### Exercise description:
Supply the number of lines in the data below that hold "ltac", and let that number be the whole answer.

[Dataset entries]
□ □ □ □ □

(* ===== verification/SimpleCoder.v ===== *)
(** * The generic coder of the Branch/Call/Jump filters

    [lib/archive/xz/src/liblzma/simple/simple_coder.c].  A filter can convert an
    instruction only when all of its bytes are there; the coder keeps the bytes
    that it could not filter yet in a small buffer and filters most of the data
    in the output buffer of the application.  The result is that of the filter
    on the whole data, for every way in which it is cut into calls. *)

From S2P Require Import Prelude Coder Bcj.

(** ** State ([simple_private.h])

    [sc_next] is [None] when [next.code] is [NULL].  [buffer] holds the first
    [size] bytes of the temporary buffer, those behind are never read. *)
Record lzma_simple_coder (T U : Type) := {
  sc_next : option U;
  end_was_reached : bool;
  is_encoder : bool;
  simple : T;
  now_pos : Z;
  allocated : nat;
  sc_pos : nat;
  filtered : nat;
  buffer : bytes;
}.
Arguments sc_next {T U} _.
Arguments end_was_reached {T U} _.
Arguments is_encoder {T U} _.
Arguments simple {T U} _.
Arguments now_pos {T U} _.
Arguments allocated {T U} _.
Arguments sc_pos {T U} _.
Arguments filtered {T U} _.
Arguments buffer {T U} _.

Section Coder.
Context {T U : Type} {F : SimpleFilter T} {P : FilterParams T} {C : Coder U}.
Abbreviation coder := (lzma_simple_coder T U).

(** The member [size]. *)
Definition sc_size (c : coder) : nat := length (buffer c).

Definition set_buffer (c : coder) (p f : nat) (b : bytes) : coder :=
  {| sc_next := sc_next c; end_was_reached := end_was_reached c; is_encoder := is_encoder c;
     simple := simple c; now_pos := now_pos c; allocated := allocated c; sc_pos := p; filtered := f;
     buffer := b |}.

Definition set_source (c : coder) (n : option U) (e : bool) : coder :=
  {| sc_next := n; end_was_reached := e; is_encoder := is_encoder c; simple := simple c;
     now_pos := now_pos c; allocated := allocated c; sc_pos := sc_pos c; filtered := filtered c;
     buffer := buffer c |}.

(** [lzma_simple_coder_init].  [old] is the coder that [next->coder] holds,
    [new_simple] the filter-specific data of a new coder, [alloc] the outcome of
    the allocations; [start_offset] is that of the options, if there are any;
    [next_filter_init] is [lzma_next_filter_init] on the rest of the chain. *)
Definition lzma_simple_coder_init (old : option coder) (new_simple : T) (alloc : bool)
    (start_offset : option Z) (enc : bool) (next_filter_init : option U -> res (option U)) : res coder :=
  if bool_decide (is_Some old) || alloc then
    let pos := default 0 start_offset in
    if bool_decide (is_Some start_offset) && negb (Z.land pos (alignment - 1) =? 0) then Err LZMA_OPTIONS_ERROR
    else
      let? n := next_filter_init (old ≫= sc_next) in
      Ok {| sc_next := n; end_was_reached := false; is_encoder := enc;
            simple := default new_simple (simple <$> old); now_pos := pos;
            allocated := default (2 * unfiltered_max)%nat (allocated <$> old);
            sc_pos := 0; filtered := 0; buffer := [] |}
  else Err LZMA_MEM_ERROR.

(** [copy_or_code]: the return code, the coder, the bytes stored and the input
    that is left. *)
Definition copy_or_code (c : coder) (input : bytes) (avail : nat) (action : lzma_action)
    : lzma_ret * coder * bytes * bytes :=
  match sc_next c with
  | None =>
      let '(out, rest) := lzma_bufcpy input avail in
      (LZMA_OK, set_source c None (is_encoder c && bool_decide (action = LZMA_FINISH) && bool_decide (rest = [])
                                   || end_was_reached c), out, rest)
  | Some n =>
      let '(ret, n, out, rest) := code n input avail action in
      match ret with
      | LZMA_STREAM_END => (LZMA_OK, set_source c (Some n) true, out, rest)
      | _ => (ret, set_source c (Some n) (end_was_reached c), out, rest)
      end
  end.

(** [call_filter]: the filtered buffer and how many of its bytes are final. *)
Definition call_filter (c : coder) (data : bytes) : coder * bytes * nat :=
  let '(s, data, n) := filter (simple c) (now_pos c) (is_encoder c) data in
  ({| sc_next := sc_next c; end_was_reached := end_was_reached c; is_encoder := is_encoder c;
      simple := s; now_pos := u32 (now_pos c + Z.of_nat n); allocated := allocated c;
      sc_pos := sc_pos c; filtered := filtered c; buffer := buffer c |}, data, n).

(** The filter is not called when there is no data. *)
Definition filter_any (c : coder) (data : bytes) : coder * bytes * nat :=
  match data with [] => (c, [], 0%nat) | _ => call_filter c data end.

(** The part of [simple_code] that works in the output buffer of the caller:
    the bytes of [buffer] that are not filtered are flushed to it and followed
    by new data. *)
Definition code_in_out (c : coder) (input : bytes) (out_avail : nat) (action : lzma_action)
    : lzma_ret * coder * bytes * bytes :=
  let old := drop (sc_pos c) (buffer c) in
  let '(ret, c, more, rest) := copy_or_code c input (out_avail - length old) action in
  match ret with
  | LZMA_OK =>
      let '(c, data, n) := filter_any c (old ++ more) in
      if end_was_reached c then (LZMA_OK, set_buffer c 0 (filtered c) [], data, rest)
      else (LZMA_OK, set_buffer c 0 (filtered c) (drop n data), take n data, rest)
  | _ => (ret, c, old ++ more, rest)
  end.

(** The part that fills the temporary buffer and flushes what was filtered. *)
Definition code_in_buffer (c : coder) (input : bytes) (out_avail : nat) (action : lzma_action)
    : lzma_ret * coder * bytes * bytes :=
  let '(ret, c, more, rest) := copy_or_code c input (allocated c - sc_size c) action in
  let c := set_buffer c (sc_pos c) (filtered c) (buffer c ++ more) in
  match ret with
  | LZMA_OK =>
      let '(c, data, n) := call_filter c (buffer c) in
      let n := if end_was_reached c then length data else n in
      let '(out, _) := lzma_bufcpy (drop (sc_pos c) (take n data)) out_avail in
      (LZMA_OK, set_buffer c (sc_pos c + length out) n data, out, rest)
  | _ => (ret, c, [], rest)
  end.

(** More data goes to the output buffer if there is more room than unfiltered
    data; otherwise that data is moved to the start of the buffer. *)
Definition code_first (c : coder) (input : bytes) (out_avail : nat) (action : lzma_action)
    : lzma_ret * coder * bytes * bytes :=
  let buf_avail := (sc_size c - sc_pos c)%nat in
  if ((buf_avail <? out_avail) || (buf_avail =? 0))%nat then code_in_out c input out_avail action
  else if (0 <? sc_pos c)%nat
  then (LZMA_OK, set_buffer c 0 (filtered c) (drop (sc_pos c) (buffer c)), [], input)
  else (LZMA_OK, c, [], input).

(** The rest of [simple_code], with no filtered data in the buffer. *)
Definition code_more (c : coder) (input : bytes) (out_avail : nat) (action : lzma_action)
    : lzma_ret * coder * bytes * bytes :=
  let '(ret, c, out, rest) := code_first c input out_avail action in
  match ret with
  | LZMA_OK =>
      let '(ret, c, out, rest) :=
        if (0 <? sc_size c)%nat then
          let '(ret, c, out2, rest) := code_in_buffer c rest (out_avail - length out) action in
          (ret, c, out ++ out2, rest)
        else (LZMA_OK, c, out, rest) in
      match ret with
      | LZMA_OK =>
          (if end_was_reached c && (sc_pos c =? sc_size c)%nat then LZMA_STREAM_END else LZMA_OK,
           c, out, rest)
      | _ => (ret, c, out, rest)
      end
  | _ => (ret, c, out, rest)
  end.
(** One call after the other. *)
Lemma encodes_app F l todo a P rc W P1 rc1 o : Forall (fun s => s <> RC_FLUSH) l ->
  rc_encode_loop l a P rc = (false, P1, rc1, o) -> encodes F todo P1 rc1 (W ++ o) -> encodes F (l ++ todo) P rc W.
Proof.
  intros Hl E (room & P' & rc' & out & E2 & ->). exists (length o + room)%nat, P', rc', (o ++ out). split; [|now rewrite app_assoc].
  rewrite <- app_assoc. revert a P rc o E. clear W. induction Hl as [|s l Hs Hl IH]; intros a P rc o E.
  - cbn [app rc_encode_loop] in *. injection E as <- <- <-. change (mk_encoder (low rc) _ _ _ _ [] 0) with (with_queue rc [] 0) in E2.
    cbn [length app Nat.add]. apply (loop_with_queue _ (symbols rc) (pos rc)) in E2. destruct rc; exact E2.
  - cbn [app rc_encode_loop] in *. destruct (rc_normalize_enc a rc) as [[f r1] o1] eqn:En. destruct f; [discriminate|].
    destruct s as [p c|c|]; [| |congruence]; destruct (encode_bit P r1 _) as [P2 r2] eqn:Eb; destruct (rc_encode_loop l _ _ _) as [[[f3 P3] r3] o3] eqn:E3;
      injection E as -> <- <- <-; apply IH in E3; rewrite (normalize_done _ _ _ _ En), Eb by (rewrite length_app; lia);
      rewrite length_app; replace (length o1 + length o3 + room - length o1)%nat with (length o3 + room)%nat by lia; rewrite E3; now rewrite app_assoc.
Qed.

Lemma encodes_queue F todo P rc W s n : encodes F todo P rc W -> encodes F todo P (with_queue rc s n) W.
Proof. intros (room & P' & rc' & out & E & ->). apply (loop_with_queue _ s n) in E. now exists room, P', rc', out. Qed.

(** ** Bit trees *)

Definition stores (P : probs) (l : list rc_symbol) : probs := fold_left store_after l P.

Lemma u32_double x b : 0 <= x -> 0 <= b <= 1 -> 2 * x + b < 4294967296 -> u32 (u32 (Z.shiftl x 1) + b) = 2 * x + b.
Proof. intros. rewrite Z.shiftl_mul_pow2 by lia. change (2 ^ 1) with 2. rewrite (u32_small (x * 2)), u32_small by (unfold is_u32; lia). lia. Qed.

Lemma push_bit_spec x b : 0 <= x -> 2 * x + 1 < 4294967296 -> push_bit x b = 2 * x + Z.b2z b.
Proof.
  intros. destruct b; cbn [push_bit Z.b2z]; [apply u32_double; lia|].
  pose proof (u32_double x 0 ltac:(lia) ltac:(lia) ltac:(lia)) as Hx. rewrite Z.add_0_r, u32_small in Hx by apply u32_range. exact Hx.
Qed.

Lemma land_1 x : Z.land x 1 = x mod 2.
Proof. change 1 with (2 ^ 1 - 1). now rewrite land_low. Qed.

Lemma bit_eqb x : (x mod 2 =? 1) = Z.odd x.
Proof. rewrite Zmod_odd. now destruct (Z.odd x). Qed.

(** The bits of a tree are decoded to the symbol, below the bits of [m]. *)
Lemma synced_bittree F tail tree n : forall symbol m todo P d input,
  0 <= m -> m * 2 ^ Z.of_nat n + 2 ^ Z.of_nat n <= 4294967296 ->
  synced F tail (bittree_symbols tree n symbol m ++ todo) P d input ->
  exists d' input', rc_bittree_decode tree n m P d input =
      Some (m * 2 ^ Z.of_nat n + symbol mod 2 ^ Z.of_nat n, stores P (bittree_symbols tree n symbol m), d', input') /\
    synced F tail todo (stores P (bittree_symbols tree n symbol m)) d' input'.
Proof.
  induction n as [|n IH]; intros symbol m todo P d input Hm Hb Hs.
  - exists d, input. cbn. change (2 ^ 0) with 1. rewrite Z.mod_1_r. split; [do 4 f_equal; lia|exact Hs].
  - replace (Z.of_nat (Datatypes.S n)) with (Z.of_nat n + 1) in * by lia. rewrite Z.pow_add_r in * by lia. change (2 ^ 1) with 2 in *.
    pose proof (Z.pow_pos_nonneg 2 (Z.of_nat n) ltac:(lia) ltac:(lia)) as Hp.
    cbn [bittree_symbols app] in Hs. apply synced_bit in Hs as (d1 & i1 & E & Hs). cbn [rc_bittree_decode bittree_symbols]. rewrite E.
    rewrite land_1, bit_eqb, Z.shiftr_div_pow2 in * by lia. set (q := symbol / 2 ^ Z.of_nat n) in *.
    assert (2 * m + 2 <= 4294967296) as Hm2 by nia.
    assert (u32 (u32 (Z.shiftl m 1) + q mod 2) = push_bit m (Z.odd q)) as Hpush.
    { rewrite push_bit_spec, u32_double by (try lia; Z.div_mod_to_equations; lia). rewrite Zmod_odd. now destruct (Z.odd q). }
    rewrite Hpush in *. apply IH in Hs as (d2 & i2 & E2 & Hs2).
    + exists d2, i2. rewrite E2. split; [|exact Hs2]. unfold stores. cbn [fold_left store_after]. do 4 f_equal. rewrite push_bit_spec by nia.
      rewrite Z.rem_mul_r by lia. fold q. rewrite (Zmod_odd q). destruct (Z.odd q); cbn [Z.b2z]; lia.
    + rewrite push_bit_spec by nia. destruct (Z.odd q); cbn [Z.b2z]; lia.
    + rewrite push_bit_spec by nia. destruct (Z.odd q); cbn [Z.b2z]; nia.
Qed.

(** ** Round trip *)

(** A decoder that asks for the same bits, with the same probabilities. *)
Fixpoint decode_like (todo : list rc_symbol) (P : probs) (d : lzma_range_decoder) (input : bytes) :
  option (list bool * probs * lzma_range_decoder * bytes) :=
  match todo with
  | [] => Some ([], P, d, input)
  | s :: todo =>
      match
        match s with
        | RC_BIT p _ => rc_bit_safe P p d input
        | _ => match rc_direct_safe 0 d input with Some (b, d, input) => Some (b =? 1, P, d, input) | None => None end
        end
      with
      | None => None
      | Some (b, P, d, input) =>
          match decode_like todo P d input with
          | Some (bits, P, d, input) => Some (b :: bits, P, d, input)
          | None => None
          end
      end
  end.

Definition bit_of (s : rc_symbol) : bool := match s with RC_BIT _ b | RC_DIRECT b => b | RC_FLUSH => false end.

Lemma synced_decode_like F tail todo : forall P d input, synced F tail todo P d input ->
  exists d' input', decode_like todo P d input = Some (map bit_of todo, stores P todo, d', input') /\
    synced F tail [] (stores P todo) d' input'.
Proof.
  induction todo as [|s todo IH]; intros P d input Hs; [exists d, input; now split|]. cbn [decode_like map].
  destruct s as [p b|b|].
  - apply synced_bit in Hs as (d1 & i1 & -> & Hs). apply IH in Hs as (d2 & i2 & -> & Hs). exists d2, i2. now split.
  - apply (synced_direct _ _ _ _ _ _ _ 0) in Hs as (d1 & i1 & -> & _ & Hs). apply IH in Hs as (d2 & i2 & -> & Hs). exists d2, i2.
    split; [|exact Hs]. cbn [bit_of stores fold_left store_after]. do 4 f_equal. now destruct b.
  - apply synced_step in Hs as (? & ? & ? & ? & _ & [] & _).
Qed.

(** Calls of [rc_encode] with buffers of the given sizes, until one does not fill
    its buffer. *)
Fixpoint encode_calls (rooms : list nat) (P : probs) (rc : lzma_range_encoder) : option (probs * lzma_range_encoder * bytes) :=
  match rooms with
  | [] => None
  | room :: rooms =>
      let '(full, P, rc, out) := rc_encode room P rc in
      if full then
        match encode_calls rooms P rc with
        | Some (P, rc, out') => Some (P, rc, out ++ out')
        | None => None
        end
      else Some (P, rc, out)
  end.

Lemma loop_flush_last todo : forall a P rc P1 rc1 o, flush_last todo -> rc_encode_loop todo a P rc = (true, P1, rc1, o) ->
  todo = drop (pos rc) (symbols rc) -> flush_last (drop (pos rc1) (symbols rc1)).
Proof.
  intros a P rc P1 rc1 o Hfl E Ht. apply loop_resume in E as (i & -> & -> & _ & _); [|assumption].
  rewrite <- drop_drop, <- Ht. clear -Hfl. revert i. induction todo as [|s todo IH]; intros i; [rewrite drop_nil; exists [], 0%nat; now split|].
  destruct i; [exact Hfl|]. apply IH. now apply flush_last_cons in Hfl.
Qed.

□ □ □ □ □

### Answer space:
2